I've been training in Brazilian Jiu Jitsu for 12 years now. It doesn't make me an expert by a long shot, but I have enjoyed it. I'm a brown belt, but no grappling gun, an assistant coach, but more of a crash test dummy. But I'm also an educator, and have spent some time thinking about gamification, the use of game elements in other contexts. In that setting, I've thought a little bit about play.

I think it was Rigan Machado who said that you don't fight jiu jitsu, you play it. When we think of play, it involves operating within limitations - we don't strike, use some submissions, follow guidelines of etiquette etc. These things do not limit what we do, but enable it.

I'm going to take four ways of playing and apply them to jiu jitsu training.

1. Easy fun

Easy fun is fun precisely because it is easy (in a relative sense). Warm up rounds are for that reason, not for tapping your opponent, or to win. It is about working together to get ready for more serious rolling. To perform at your best you need to be warm - going straight from cold to full bore is a good way to get injured.

Saying you are going light, and then going hard is not easy fun. Going light and playing jiu jitsu gives you and your partner more time to think about what is happening, maybe to back track and ask questions. Know the difference between light and hard and keep to it. Easy fun means it isn't about winning or losing but learning.


Flow rolling is fun because it can be fast or slow, and develops timing and a sense of "flowing with the go" (Rickson Gracie) rather than "going with the flow". Rolling without finishing submissions, but focusing on the form of jiu jitsu, the perfection of technique and timing is a lot of fun. You are working against, but also with your partner. To hold them down to death is to break the rules, miss the point, and stop playing.

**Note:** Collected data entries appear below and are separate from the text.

(* ===== verification/TxValidatedReach.v ===== *)
(** * The validated pool over all executions

    Resubmission of revalidated transactions, the sequences of operations of the
    validated pool, its properties and their witnesses.  The examples at the end
    show what its watchers and callers see of the departures of the pool from
    its documentation, and others of the validated pool itself. *)

From Stdlib Require Import ZArith Lia.
From stdpp Require Import gmap fin_maps fin_sets option list strings relations sorting.
From S2P Require Import Prelude TxPool TxQueues TxReady TxIter TxPoolSpec TxPoolReach TxEvents TxValidated TxValidatedSpec.

Local Open Scope Z_scope.

Section validated_reach.
Context {OC : OverflowChecks} {RX : Receivers} {Hash BlockHash Ex BlockId ChainError T : Type}.
Context `{HashOrder Hash} `{!HashOrder Tag} `{LinkedHashMap BlockHash (list Hash) T} {ENV : PoolEnv Hash BlockHash Ex BlockId ChainError}.
Abbreviation Tx := (Transaction Hash Ex).
Abbreviation VTx := (ValidatedTransaction Hash Ex ChainError).
Abbreviation VPool := (ValidatedPool Hash BlockHash Ex T).
Abbreviation Listen := (Listener Hash BlockHash T).
Implicit Types self : VPool.
Implicit Types p : BasePool Hash Ex.

Abbreviation rtxs p := (index (ready (pool_ready p))).
Abbreviation wtxs p := (waiting (pool_future p)).
Abbreviation in_pool p := (dom (rtxs p) ∪ dom (wtxs p)).

(** ** Resubmission *)

Lemma reject_sound b p : pool_sound p -> pool_sound (with_reject b p).
Proof. intros [I Hn]. split; [|done]. destruct I. by split. Qed.

Lemma resubmit_final_run txs self : vp_sound self -> puts_allowed txs (with_base (with_reject false (pool self)) self) -> (forall h t, (h, Valid t) ∈ txs -> hash t = h) ->
  exists self' final, resubmit_final txs self = (self', Ok final) /\ vstep self self' /\ listener self' = listener self /\
    (puts_clean txs (with_base (with_reject false (pool self)) self) -> forall h, h ∈ in_pool (pool self) \/ h ∈ txs.*1 -> h ∈ in_pool (pool self') \/ out final h).
Proof.
  intros Hs Ha Ht. unfold resubmit_final. erewrite bind_Ok by reflexivity. erewrite bind_Ok by reflexivity. set (b := reject_future_transactions (pool self)).
  set (self0 := with_base (with_reject false (pool self)) self) in *. assert (vstep self self0) as V0 by (apply vstep_base; [done|apply reject_sound, Hs]).
  destruct (put_back_each txs self0 ∅ (st_sound _ _ V0) Ha Ht) as (self1 & final1 & Hrun & V1 & Hl1 & Hall). erewrite bind_Ok by exact Hrun.
  set (self2 := if b then with_base (with_future dflt (pool self1)) self1 else self1).
  set (final2 := if b then foldl (fun final tx => <[hash tx := WasDropped]> final) final1 (futures (pool self1)) else final1).
  assert ((if b then future_txs ← on_pool clear_future; mret (foldl (fun final tx => <[hash tx := WasDropped]> final) final1 future_txs) else mret final1 : M VPool ChainError _) self1 =
    (self2, Ok final2)) as Hclear.
  { unfold self2, final2. destruct b; [|done]. erewrite bind_Ok; [reflexivity|]. apply on_pool_Ok. apply on_future_run, future_clear_run. }
  erewrite bind_Ok by exact Hclear. erewrite bind_Ok by reflexivity. eexists _, final2. split; [reflexivity|].
  assert (vstep self1 self2) as V2.
  { unfold self2. destruct b; [apply vstep_base; [apply V1|apply clear_sound, V1]|apply vstep_refl, V1]. }
  assert (vstep self2 (with_base (with_reject b (pool self2)) self2)) as V3 by (apply vstep_base; [apply V2|apply reject_sound, V2]).
  split; [by eapply vstep_trans; [|eapply vstep_trans; [|eapply vstep_trans]]|]. split; [simpl; unfold self2; by destruct b|].
  intros Hc h Hh. change (h ∈ in_pool (pool self2) \/ out final2 h).
  assert (h ∈ in_pool (pool self1) \/ out final1 h) as Hor by (apply (Hall Hc); destruct Hh; [by left|by right; right]).
  unfold self2, final2. destruct b; [|done]. cbn [with_base pool with_future pool_ready pool_future]. unfold out. rewrite (foldl_status hash).
  destruct (decide (h ∈ hash <$> futures (pool self1))) as [|Hnf]; [by right; right|]. destruct Hor as [[Hr|Hw]%elem_of_union|Hor]; [left; set_solver| |by right].
  exfalso. apply Hnf. apply elem_of_dom in Hw as [w Hw]. apply list_elem_of_fmap. exists (transaction w).
  split; [symmetry; by apply (fi_hash _ (pi_future _ _ (proj1 (vs_pool _ (st_sound _ _ V1)))))|]. apply elem_of_future_all. eauto.
Qed.

(** The transactions to put back, and the pool without them. *)
Definition taken_out (updated : gmap Hash VTx) self : option (VPool * list (Hash * VTx)) :=
  match take_out_loop (size updated) (updated, ∅, []) (pool self) with
  | (p, Ok (_, txs)) => Some (with_base (with_reject false p) self, txs)
  | _ => None
  end.

Definition resubmit_allowed (updated : gmap Hash VTx) self : Prop :=
  (forall h t, updated !! h = Some (Valid t) -> hash t = h) /\ match taken_out updated self with Some (self, txs) => puts_allowed txs self | None => True end.

Definition resubmit_clean (updated : gmap Hash VTx) self : Prop := match taken_out updated self with Some (self, txs) => puts_clean txs self | None => True end.

Lemma notify_status_fires initial final (l : Listen) h : fires l (notify_status initial final l h).
Proof.
  unfold notify_status. destruct (final !! h) as [st|]; [|apply fires_refl]. case_decide; [apply fires_refl|].
  destruct st; [apply future_fires|apply ready_fires|apply invalid_fires|apply dropped_fires].
Qed.

Lemma notify_status_none initial final (l : Listen) h : (forall h st, initial !! h = Some st -> st = WasReady) -> out final h ->
  watchers (notify_status initial final l h) !! h = None.
Proof.
  intros Hi Ho. unfold notify_status. destruct Ho as [->| ->]; (rewrite decide_False by (intros Hh; by apply Hi in Hh)); [apply invalid_none|apply dropped_none].
Qed.

Lemma resubmit_run updated self : vp_sound self -> resubmit_allowed updated self ->
  exists self', resubmit updated self = (self', Ok tt) /\ vstep self self' /\ (resubmit_clean updated self -> accounted (in_pool (pool self)) self').
Proof.
  intros Hs [Hu Ha]. unfold resubmit.
  destruct (take_out_loop_run (size updated) (pool self) updated ∅ [] (vs_pool _ Hs) (Nat.le_refl _)) as (p1 & initial & txs & Hrun & Hp1 & Hall & _ & Hi & Ht);
    [intros h st; by rewrite lookup_empty|done|set_solver|].
  unfold resubmit_clean, taken_out in *. rewrite Hrun in Ha |- *. erewrite bind_Ok by (apply on_pool_Ok; exact Hrun). cbn beta iota.
  assert (vstep self (with_base p1 self)) as V1 by by apply vstep_base.
  destruct (resubmit_final_run txs (with_base p1 self) (st_sound _ _ V1) Ha Ht) as (self2 & final & Hrun2 & V2 & Hl2 & Hacc).
  erewrite bind_Ok by exact Hrun2. eexists. split; [reflexivity|]. set (f := foldl (notify_status initial final)).
  assert (fires (listener self2) (f (listener self2) (hash_iter (dom final)))) as Hf by (apply fires_foldl; intros; apply notify_status_fires).
  split; [eapply vstep_trans; [exact V1|]; eapply vstep_trans; [exact V2|]; apply (vstep_listener self2 (fun l => f l (hash_iter (dom final)))); [apply V2|done]|].
  intros Hc h Hh. cbn [with_listener pool listener]. assert (h ∈ in_pool p1 \/ h ∈ txs.*1) as Hor by by apply Hall.
  destruct (Hacc Hc h Hor) as [|Ho]; [by left|right]. apply foldl_none; [intros; apply notify_status_fires|intros; by apply notify_status_none|].
  apply elem_of_hash_iter, elem_of_dom. destruct Ho as [-> | ->]; eauto.
Qed.

(** ** The other operations *)

Lemma vp_prune_tags_run tags self : vp_sound self -> ids_left (pool self) (size (wtxs (pool self))) ->
  exists self' st, vp_prune_tags tags self = (self', Ok st) /\ vstep self self' /\ prune_report (pool self) tags st (pool self').
Proof.
  intros Hs Hid. unfold vp_prune_tags.
  destruct (prune_tags_run (E := PoolError Hash) _ (pool self) tags (proj1 (vs_pool _ Hs)) Hid) as (p' & used' & st & Hrun & Sh & Hrep).
  erewrite bind_Ok by (apply on_pool_Ok; exact Hrun). erewrite bind_Ok by reflexivity. erewrite bind_Ok by reflexivity. eexists _, st. split; [reflexivity|].
  assert (vstep self (with_base p' self)) as V by (apply vstep_base; [done|exact (shrunk_sound _ _ _ _ _ (vs_pool _ Hs) Sh)]).
  split; [|done]. eapply vstep_trans; [exact V|]. set (f := fun l : Listen => foldl (fun l k => listener_dropped k None l) (foldl (fun l promoted => fire_events promoted l) l (ps_promoted st)) (ps_failed st)).
  apply (vstep_listener (with_base p' self) f); [apply V|]. unfold f. eapply fires_trans; [|apply fires_foldl; intros; apply dropped_fires].
  apply fires_foldl. intros. apply fire_events_fires.
Qed.

Lemma fire_each_fires b hashes : forall (seen : gset Hash) (l : Listen), fires l (foldl (fire_each b) (seen, l) hashes).2.
Proof.
  induction hashes as [|h hashes IH]; intros seen l; [apply fires_refl|]. cbn [foldl]. unfold fire_each at 2. case_decide; [apply IH|].
  eapply fires_trans; [apply (pruned_spec b h l)|apply IH].
Qed.

Lemma fire_pruned_run at_ hashes self : vp_sound self ->
  exists self' r, fire_pruned at_ hashes self = (self', r) /\ r <> Panic /\ vstep self self' /\ pool self' = pool self.
Proof.
  intros Hs. unfold fire_pruned. set (self1 := with_ticks (S (ticks self)) self). assert (vstep self self1) as V1 by by apply vstep_quiet.
  destruct (block_id_to_hash (ticks self) at_) as [[b|]|e] eqn:Hb.
  - erewrite bind_Ok; [|erewrite bind_Ok by reflexivity; rewrite Hb; reflexivity]. erewrite bind_Ok by reflexivity. eexists _, _. split_and!; [reflexivity|done| |done].
    eapply vstep_trans; [exact V1|]. apply (vstep_listener self1 (fun l => (foldl (fire_each b) (∅, l) hashes).2)); [apply V1|apply fire_each_fires].
  - exists self1, (Err (from_pool_error InvalidBlockId)). split_and!; [|done|done|done]. erewrite bind_Ok; [|erewrite bind_Ok by reflexivity; rewrite Hb; reflexivity]. reflexivity.
  - eexists self1, (Err e). split_and!; [|done|done|done]. erewrite bind_Err; [reflexivity|]. erewrite bind_Ok by reflexivity. by rewrite Hb.
Qed.

Lemma clear_stale_safe at_ self : vp_sound self -> exists self' r, clear_stale at_ self = (self', r) /\ r <> Panic /\ vstep self self'.
Proof.
  intros Hs. destruct (clear_stale_unknown at_ self) as [He Hn]. destruct (block_id_to_number (ticks self) at_) as [[n|]|e] eqn:Hb.
  - destruct (clear_stale_run at_ n self Hs Hb) as (self' & -> & V & _). by exists self', (Ok tt).
  - rewrite Hn by done. eexists _, _. split_and!; [reflexivity|done|by apply vstep_quiet].
  - rewrite (He e) by done. eexists _, _. split_and!; [reflexivity|done|by apply vstep_quiet].
Qed.

(** The state in which [submit_and_watch] submits. *)
Definition watching (tx : Tx) self : VPool := with_listener (create_watcher (hash_and_length (data tx)).1 (listener self)).2 self.

Definition watch_allowed (tx : VTx) self : Prop := match tx with Valid t => batch_allowed [Valid t] (watching t self) | _ => True end.

Lemma watching_sound tx self : vp_sound self -> vp_sound (watching tx self).
Proof. intros []. split; [done|by apply create_watcher_inv|done]. Qed.

Lemma submit_and_watch_safe tx self : vp_sound self -> watch_allowed tx self ->
  exists self' r, submit_and_watch tx self = (self', r) /\ r <> Panic /\ vp_sound self'.
Proof.
  intros Hs Ha. destruct tx as [t|h e|h e]; cbn [submit_and_watch].
  - erewrite bind_Ok by reflexivity. destruct (submit_run [Valid t] (watching t self) (watching_sound t self Hs) Ha) as (self' & rs & Hrun & V & Rep).
    erewrite bind_Ok by exact Hrun. pose proof (sr_length _ _ _ _ Rep) as Hlen. destruct rs as [|r [|]]; [done| |done]. erewrite bind_Ok by reflexivity.
    destruct r as [h|e]; [exists self', (Ok (next_channel (listener self)))|exists self', (Err e)]; (split_and!; [reflexivity|done|apply V]).
  - eexists _, (Err e). split_and!; [by erewrite bind_Ok by reflexivity|done|destruct Hs; by split].
  - by exists self, (Err e).
Qed.

Lemma pruned_for_good_run hashes : forall (rs : list (Hash + ChainError)) (f : nat -> nat), (forall i, (i < length rs)%nat -> (f i < length hashes)%nat) ->
  exists l, foldr (fun ir acc => match ir.2 with
      | inr e => match into_pool_error e with inl (InvalidTransactionError _) => hash ← expect (hashes !! ir.1); acc ← acc; mret (hash :: acc) | _ => acc end
      | inl _ => acc end) (mret []) (imap (fun i r => (f i, r)) rs) = (Ok l : res ChainError (list Hash)).
Proof.
  induction rs as [|r rs IH]; intros f Hf; [by exists []|]. destruct (IH (f ∘ S)) as [l Hl]; [intros i Hi; apply Hf; simpl; lia|].
  cbn [imap foldr]. change (fun i r => ((f ∘ S) i, r)) with ((fun i r => (f i, r)) ∘ S : nat -> Hash + ChainError -> nat * (Hash + ChainError)) in Hl. rewrite Hl. cbn [fst snd].
  destruct r as [h|e]; [eauto|]. destruct (into_pool_error e) as [[]|]; eauto. destruct (lookup_lt_is_Some_2 hashes (f 0%nat)) as [h Hh]; [apply Hf; simpl; lia|]. rewrite Hh. eauto.
Qed.

Lemma resubmit_pruned_safe at_ known hashes xts self : vp_sound self -> length hashes = length xts -> batch_allowed xts self ->
  exists self' r, resubmit_pruned at_ known hashes xts self = (self', r) /\ r <> Panic /\ vstep self self'.
Proof.
  intros Hs Hlen Ha. unfold resubmit_pruned. erewrite bind_Ok by (unfold lift, debug_assert; rewrite (proj2 (Nat.eqb_eq _ _) Hlen); by destruct overflow_checks).
  destruct (submit_run xts self Hs Ha) as (self1 & rs & Hrun & V1 & Rep). erewrite bind_Ok by exact Hrun.
  assert (exists l, pruned_for_good hashes rs = Ok l) as [l Hl] by (apply (pruned_for_good_run hashes rs (fun i => i)); rewrite (sr_length _ _ _ _ Rep), Hlen; done).
  erewrite bind_Ok by (unfold lift; rewrite Hl; reflexivity). destruct (fire_pruned_run at_ (l ++ known) self1 (st_sound _ _ V1)) as (self2 & r & Hf & Hp & V2 & _).
  assert (vstep self self2) as V by by eapply vstep_trans. destruct r as [[]|e|]; [| |done].
  - erewrite bind_Ok by exact Hf. destruct (clear_stale_safe at_ self2 (st_sound _ _ V2)) as (self3 & r & Hrun3 & Hp3 & V3). exists self3, r. split_and!; [done|done|by eapply vstep_trans].
  - erewrite bind_Err by exact Hf. by exists self2, (Err e).
Qed.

Drilling, or doing situational drills doesn't always have to be 100%, you need time to think about technique, develop reactions and not rely on strength.

2. Hard fun

The name might suggest "going hard" and grappling ferociously, and while this might be the case for competition rounds and comps, you have to remember that that there is a difference between hard training and "fighting for the farm" as an old instructor of mine used to say. We aren't in the Octagon getting paid tens of thousands of dollars. Wanting to win and wanting to hurt someone are not the same in BJJ.

Part of the "going hard" thing is that using strength can be detrimental to your development - technique is primary. Strength is what you use in competition to accompany technique, but strength itself is not enough. Strength and conditioning should be essential cross training, but to roll better, roll more.

Hard rolling is fun given the satisfaction of having given your all. Winning is not everything, but it is the aim when competing. Being competitive is good in training, but at the right times.

There is an idea known as fiero, which game designer Jane McGonigal defines in her book, Reality is Broken as:

Fiero is what we feel after we triumph over adversity. You know it when you feel it – and when you see it. That’s because we almost all express fiero in exactly the same way: we throw our arms over our head and yell.

This is what we feel when we tap an opponent, and what makes hard fun, well fun. But it is play. We work within rules, time limits, a concern for the other person's safety.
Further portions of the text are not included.